(Beginning of PROVIDED RECORDS)
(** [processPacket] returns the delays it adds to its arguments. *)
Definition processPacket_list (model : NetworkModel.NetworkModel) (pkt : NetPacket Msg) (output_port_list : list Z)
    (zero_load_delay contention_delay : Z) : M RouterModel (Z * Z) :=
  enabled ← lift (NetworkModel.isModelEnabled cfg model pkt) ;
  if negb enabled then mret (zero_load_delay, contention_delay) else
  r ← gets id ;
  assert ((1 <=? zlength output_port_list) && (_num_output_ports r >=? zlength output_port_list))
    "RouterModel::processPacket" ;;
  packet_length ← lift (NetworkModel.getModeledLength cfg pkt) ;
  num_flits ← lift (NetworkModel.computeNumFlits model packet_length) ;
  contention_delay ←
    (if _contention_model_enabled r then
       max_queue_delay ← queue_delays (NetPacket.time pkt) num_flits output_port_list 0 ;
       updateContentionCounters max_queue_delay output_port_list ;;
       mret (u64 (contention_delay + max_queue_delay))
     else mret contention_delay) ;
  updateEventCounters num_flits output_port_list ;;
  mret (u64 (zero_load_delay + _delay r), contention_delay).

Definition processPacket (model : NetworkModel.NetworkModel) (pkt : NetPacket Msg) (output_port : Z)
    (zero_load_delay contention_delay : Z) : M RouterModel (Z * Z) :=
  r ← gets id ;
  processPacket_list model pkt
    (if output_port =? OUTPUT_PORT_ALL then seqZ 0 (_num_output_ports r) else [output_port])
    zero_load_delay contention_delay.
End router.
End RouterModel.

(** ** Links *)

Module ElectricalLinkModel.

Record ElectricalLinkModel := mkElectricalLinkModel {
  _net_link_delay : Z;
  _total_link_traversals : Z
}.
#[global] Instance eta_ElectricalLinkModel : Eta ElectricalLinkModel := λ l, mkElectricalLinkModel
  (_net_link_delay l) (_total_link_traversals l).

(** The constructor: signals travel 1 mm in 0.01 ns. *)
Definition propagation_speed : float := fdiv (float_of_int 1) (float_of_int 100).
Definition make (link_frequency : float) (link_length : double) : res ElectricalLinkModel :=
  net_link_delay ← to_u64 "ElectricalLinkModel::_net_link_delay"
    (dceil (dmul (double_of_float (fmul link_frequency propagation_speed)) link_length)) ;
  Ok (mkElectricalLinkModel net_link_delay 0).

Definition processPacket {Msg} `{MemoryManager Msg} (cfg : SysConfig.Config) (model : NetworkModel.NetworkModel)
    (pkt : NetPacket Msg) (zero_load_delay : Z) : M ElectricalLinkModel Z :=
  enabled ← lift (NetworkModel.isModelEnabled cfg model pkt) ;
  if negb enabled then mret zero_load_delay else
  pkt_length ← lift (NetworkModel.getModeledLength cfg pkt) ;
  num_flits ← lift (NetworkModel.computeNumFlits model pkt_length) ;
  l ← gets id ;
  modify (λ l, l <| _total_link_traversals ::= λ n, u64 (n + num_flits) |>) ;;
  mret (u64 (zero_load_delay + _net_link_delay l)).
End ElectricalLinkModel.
(End of PROVIDED RECORDS)
(Beginning of PROVIDED RECORDS)
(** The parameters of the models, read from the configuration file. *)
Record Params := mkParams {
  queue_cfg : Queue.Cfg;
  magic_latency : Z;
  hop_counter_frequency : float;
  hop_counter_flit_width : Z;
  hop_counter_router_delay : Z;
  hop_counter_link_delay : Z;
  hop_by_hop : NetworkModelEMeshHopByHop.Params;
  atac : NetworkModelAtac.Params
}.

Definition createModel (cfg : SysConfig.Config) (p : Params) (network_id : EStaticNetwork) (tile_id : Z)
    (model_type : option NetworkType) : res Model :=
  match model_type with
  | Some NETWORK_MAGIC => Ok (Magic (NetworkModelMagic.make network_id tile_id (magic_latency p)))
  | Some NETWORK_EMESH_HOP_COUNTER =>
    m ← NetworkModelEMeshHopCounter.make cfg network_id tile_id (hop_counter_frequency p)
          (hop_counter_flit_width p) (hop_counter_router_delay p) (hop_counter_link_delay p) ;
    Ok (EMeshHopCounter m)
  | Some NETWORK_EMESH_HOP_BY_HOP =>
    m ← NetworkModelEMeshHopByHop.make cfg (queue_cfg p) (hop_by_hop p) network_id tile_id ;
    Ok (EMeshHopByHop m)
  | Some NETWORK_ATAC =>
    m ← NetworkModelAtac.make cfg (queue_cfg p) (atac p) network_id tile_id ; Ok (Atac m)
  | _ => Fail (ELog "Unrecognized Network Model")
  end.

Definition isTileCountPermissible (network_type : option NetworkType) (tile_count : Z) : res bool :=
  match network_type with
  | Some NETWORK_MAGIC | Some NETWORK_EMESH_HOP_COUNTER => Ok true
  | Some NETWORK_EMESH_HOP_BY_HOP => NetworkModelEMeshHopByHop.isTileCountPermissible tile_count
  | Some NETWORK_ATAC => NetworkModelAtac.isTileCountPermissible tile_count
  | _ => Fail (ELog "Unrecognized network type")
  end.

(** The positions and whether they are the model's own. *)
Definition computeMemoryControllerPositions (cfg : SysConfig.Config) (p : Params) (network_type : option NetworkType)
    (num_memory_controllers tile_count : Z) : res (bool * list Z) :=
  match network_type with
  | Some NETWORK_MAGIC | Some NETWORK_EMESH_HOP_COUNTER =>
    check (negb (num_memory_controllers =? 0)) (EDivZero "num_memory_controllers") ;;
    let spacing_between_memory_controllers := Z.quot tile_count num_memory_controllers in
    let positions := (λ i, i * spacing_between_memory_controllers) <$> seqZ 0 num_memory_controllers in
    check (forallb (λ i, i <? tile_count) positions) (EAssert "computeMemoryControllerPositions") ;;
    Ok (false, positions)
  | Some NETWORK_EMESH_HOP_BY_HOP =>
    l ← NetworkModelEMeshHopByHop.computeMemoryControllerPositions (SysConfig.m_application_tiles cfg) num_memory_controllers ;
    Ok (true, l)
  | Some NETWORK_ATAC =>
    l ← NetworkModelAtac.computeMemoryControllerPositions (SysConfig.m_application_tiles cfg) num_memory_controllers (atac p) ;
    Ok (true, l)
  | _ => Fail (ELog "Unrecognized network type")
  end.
(End of PROVIDED RECORDS)
(Beginning of PROVIDED RECORDS)
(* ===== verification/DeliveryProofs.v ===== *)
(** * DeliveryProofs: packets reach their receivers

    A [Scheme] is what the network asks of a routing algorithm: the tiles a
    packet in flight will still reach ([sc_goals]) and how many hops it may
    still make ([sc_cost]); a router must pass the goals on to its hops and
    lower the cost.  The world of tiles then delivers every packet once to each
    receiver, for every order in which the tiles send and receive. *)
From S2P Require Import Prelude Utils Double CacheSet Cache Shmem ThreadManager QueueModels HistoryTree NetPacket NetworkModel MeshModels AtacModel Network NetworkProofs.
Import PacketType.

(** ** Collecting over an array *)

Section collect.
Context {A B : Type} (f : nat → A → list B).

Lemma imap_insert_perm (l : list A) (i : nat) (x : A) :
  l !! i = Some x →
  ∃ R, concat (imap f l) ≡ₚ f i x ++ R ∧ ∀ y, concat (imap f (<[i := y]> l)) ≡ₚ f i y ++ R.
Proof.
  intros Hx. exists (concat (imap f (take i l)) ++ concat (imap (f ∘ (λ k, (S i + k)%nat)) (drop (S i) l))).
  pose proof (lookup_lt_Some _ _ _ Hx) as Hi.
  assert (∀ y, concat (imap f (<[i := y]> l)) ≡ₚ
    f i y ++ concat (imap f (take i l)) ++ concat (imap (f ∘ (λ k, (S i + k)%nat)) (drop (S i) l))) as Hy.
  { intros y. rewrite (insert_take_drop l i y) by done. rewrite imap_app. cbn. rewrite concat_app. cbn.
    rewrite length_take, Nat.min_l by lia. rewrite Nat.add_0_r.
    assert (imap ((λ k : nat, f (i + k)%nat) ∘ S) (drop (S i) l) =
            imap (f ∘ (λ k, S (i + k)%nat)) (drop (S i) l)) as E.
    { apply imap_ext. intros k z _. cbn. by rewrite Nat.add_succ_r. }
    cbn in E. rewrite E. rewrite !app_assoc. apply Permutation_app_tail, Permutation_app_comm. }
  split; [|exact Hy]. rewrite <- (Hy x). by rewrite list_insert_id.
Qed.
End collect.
(End of PROVIDED RECORDS)
WHAT YOU NEED TO DO: Find the word "else" in the data and show each line that holds it.

ANSWER TO THE PROBLEM:
  if negb enabled then mret (zero_load_delay, contention_delay) else
     else mret contention_delay) ;
    (if output_port =? OUTPUT_PORT_ALL then seqZ 0 (_num_output_ports r) else [output_port])
  if negb enabled then mret zero_load_delay else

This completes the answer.